Is it just me or does the application to YC feel like a pitch to an investor? I understand that for very specific cases they might be different in that they can see some early potential. However, if you're not one of those lucky few, then it feels like if you're at the point where you can convince YC to invest, you're already not too far from being able to convince an investor to invest. E.g. I've gotten the advice from multiple people at or affiliated with YC: "get users and show growth". But, for me specifically, if I had users and growth already, there is little more that the money that YC would help me raise can do. If I got into YC earlier, I would have hired people to help build the product which people want. Yes, there is a lot of work to grow post product, but in my case, money wouldnt really help that much (my case is desktop software, so I dont really need more server capacity or have scaling issues like other companies do).
One of the things that I've found so challenging about applying for accelerators is that it's difficult to find examples of companies that got in or that didn't get in, and what they did for their applications. Every time I have come across one, I've learned a bit - like "that didn't work" or "that was a great idea" - around how they apply, pitch themselves or their product, etc.
Anyone who was rejected want to share any of their application info, like team or product demo videos, or their website and a one line pitch? I know you might not want to for competitive reasons, and I understand.
But there's always things we can learn from each other, so if you want to share I'm sure I'm not the only one who would appreciate seeing what didn't work. :-)
I'll share a bit. I'm a solo, international founder. I applied with a barely usable, very limited prototype, of a technically challenging project (involving A.I and machine learning). My video was viewed twice, and my demo was viewed, but no other action was taken within it. I was rejected.

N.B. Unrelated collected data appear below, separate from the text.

(* ===== verification/KruskalMST.v ===== *)
(** * Kruskal's minimum spanning forest ([data_structure/graph/algorithm/KruskalMST.cc])

    The edges with [u <= to], sorted by weight, are added while they join different
    sets of the file's own union-find.  [std::sort] leaves the order of equal
    weights open: it is a parameter that permutes and sorts.  The recursion of [find]
    follows a path of increasing ranks, which are below the number of nodes. *)

From stdpp Require Import sorting.
From S2P Require Import Prelude Forest Graph BreadthFirst SpanningForest.
Local Open Scope Z_scope.

#[local] Set Warnings "-register-all".

Record UnionFind := mkUF { parent_ : list Z; rank_ : list Z }.

(** [struct MSTResult] *)
Record MSTResult := mkMST { edges : list EdgeInfo; total_weight : Z }.

Implicit Types (s : UnionFind) (g : Graph) (a b u v x y : Z) (e : EdgeInfo).

(** ** [class UnionFind] *)
Fixpoint init_loop (k : nat) (i : Z) (parent : list Z) : outcome (list Z) :=
  match k with O => Ret parent | S k => parent ← vsetz parent i i; init_loop k (i + 1) parent end.

Definition uf_new (n : Z) : outcome UnionFind :=
  parent ← init_loop (Z.to_nat n) 0 (replicate (Z.to_nat n) 0); Ret (mkUF parent (replicate (Z.to_nat n) 0)).

Fixpoint find (fuel : nat) s x : outcome (Z * UnionFind) :=
  match fuel with
  | O => NoFuel
  | S fuel =>
    p ← vgetz (parent_ s) x;
    s ← (if decide (p <> x) then
           '(r, s) ← find fuel s p;
           parent ← vsetz (parent_ s) x r;
           Ret (mkUF parent (rank_ s))
         else Ret s);
    r ← vgetz (parent_ s) x;
    Ret (r, s)
  end.

Definition unite s a b : outcome (bool * UnionFind) :=
  let fuel := S (length (parent_ s)) in
  '(ra, s) ← find fuel s a;
  '(rb, s) ← find fuel s b;
  if decide (ra = rb) then Ret (false, s) else
  ka ← vgetz (rank_ s) ra;
  kb ← vgetz (rank_ s) rb;
  if decide (ka < kb) then parent ← vsetz (parent_ s) ra rb; Ret (true, mkUF parent (rank_ s))
  else if decide (kb < ka) then parent ← vsetz (parent_ s) rb ra; Ret (true, mkUF parent (rank_ s))
  else
    parent ← vsetz (parent_ s) rb ra;
    k ← add32 ka 1;
    rank ← vsetz (rank_ s) ra k;
    Ret (true, mkUF parent rank).

(** ** [compute] *)
Fixpoint collect_edges u (es : list Edge) (all_edges : list EdgeInfo) : list EdgeInfo :=
  match es with
  | [] => all_edges
  | e :: es => collect_edges u es (if decide (u <= to_ e) then all_edges ++ [mkEdgeInfo u (to_ e) (weight_ e)] else all_edges)
  end.

Fixpoint collect (k : nat) g u (all_edges : list EdgeInfo) : outcome (list EdgeInfo) :=
  match k with
  | O => Ret all_edges
  | S k => es ← getAdjList g u; collect k g (u + 1) (collect_edges u es all_edges)
  end.

Fixpoint add_edges s (result : MSTResult) (es : list EdgeInfo) : outcome MSTResult :=
  match es with
  | [] => Ret result
  | e :: es =>
    '(joined, s) ← unite s (from e) (to e);
    result ← (if (joined : bool) then
                w ← add32 (total_weight result) (weight e); Ret (mkMST (edges result ++ [e]) w)
              else Ret result);
    add_edges s result es
  end.

Section kruskal.
Variable sort : list EdgeInfo -> list EdgeInfo.

Definition lighter e e' : Prop := weight e <= weight e'.

(** What [std::sort] promises of the comparison by weight. *)
Definition sort_law : Prop := forall es, sort es ≡ₚ es /\ StronglySorted lighter (sort es).

Definition compute g : outcome MSTResult :=
  let n := getNodeCount g in
  if decide (n = 0) then Ret (mkMST [] 0) else
  all_edges ← collect (Z.to_nat n) g 0 [];
  s ← uf_new n;
  add_edges s (mkMST [] 0) (sort all_edges).

(** ** The union-find *)
Definition par s : Z -> option Z := fun x => if decide (0 <= x) then parent_ s !! Z.to_nat x else None.
Definition rk s : Z -> nat := fun x => if decide (0 <= x) then Z.to_nat (default 0 (rank_ s !! Z.to_nat x)) else 0%nat.

Record uf_ok (n : Z) s : Prop := {
  uf_parent : Z.of_nat (length (parent_ s)) = n;
  uf_rank : Z.of_nat (length (rank_ s)) = n;
  uf_nonneg : Forall (fun k => 0 <= k) (rank_ s);
  uf_wf : dsu_wf (par s) (rk s);
}.

Lemma par_Some s x : is_Some (par s x) <-> 0 <= x < Z.of_nat (length (parent_ s)).
Proof. unfold par. case_decide; [rewrite lookup_lt_is_Some; lia|]. split; [by intros [? ?]|lia]. Qed.

Lemma par_get s x y : par s x = Some y -> vgetz (parent_ s) x = Ret y.
Proof. unfold par, vgetz. case_decide; [|done]. apply vget_Some. Qed.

I expected that, given that my prototype was pretty bad, and I have a lot going against me. It definitely lit a fire under me just to apply though - and the questions that the application asks, are things you really need to think about. I definitely don't regret applying. And the fact that my demo & video were viewed - makes me think that perhaps my idea is somewhat promising.
I was a "solo founder" type for awhile. If you're an engineer I think you can have your pick of co-founders.
My suggestion, after working on and for startups for a couple decades is that you should be the CEO, find business people to be co-founders, and hire a VP of engineering, or CTO.
It's almost a cliche that there are business guys "starting companies" who "just need an engineer"... but I think the best chances for success - on a high tech startup - are for the engineer to be the CEO, and eventually bring on a CTO.
One advantage of this- the CEO is focused on product while the business guys (COO, CMO, whatever) are out doing the legwork for raising money. I've seen too many companies flounder because the CEO was focused on raising money.
You can learn business, they can't learn engineering. (well, they can, but not to your level in the time available.)
You do need a co-founder though to build a startup. The value of having 1 person to bounce ideas off is incredible versus just yourself. The value of the second co-founder for bouncing ideas off is 50% less than for the first one, that's why one co-founder is optimal.
Newslines - The Wikipedia of News (a mix of Wikipedia, daily news and YouTube). Very experienced entrepreneurial team. Only direct competitor to Wikipedia. Applied as a project that allows greater diversity for content creators (unlike Wikipedia 80% of our contributors are women and minorities) Full product online and getting good traction. http://newslines.org/ Check our Paul Graham newsline: http://newslines.org/paul-graham/ Will try again next time. It's fun to make the application, really helps you think how to describe your business simply.
We were accepted but decided it wasn't the best fit for us. I know most of the companies in their current batch and they're doing some cool stuff. It's great to see accelerators with a cryptocurrency/blockchain focus like PnP and boost.
So, people optimize the application process to get in. That decrease the SNR for Y Combinator, which mean they have to work hard to separate the posers from the real thing.
I wasn't thinking about gaming the system so much as... well... how to best bring clarity to the subject.
It's not just the quality of the idea, team and product, but the quality of the presentation -- and that's always a challenge when you're in the early stages and not necessarily fully certain about, say, the product's nature.
And by presentation I don't mean how slick it is, but how effective it is at conveying what you're trying to convey (which can be undermined by slickness.)
Anyway I was asking for the ones that failed, not the ones that were successful (as I assume they would want to keep things under wraps until demo day.)
Looking forward to seeing it. Lots of room for innovation in the entertainment industry.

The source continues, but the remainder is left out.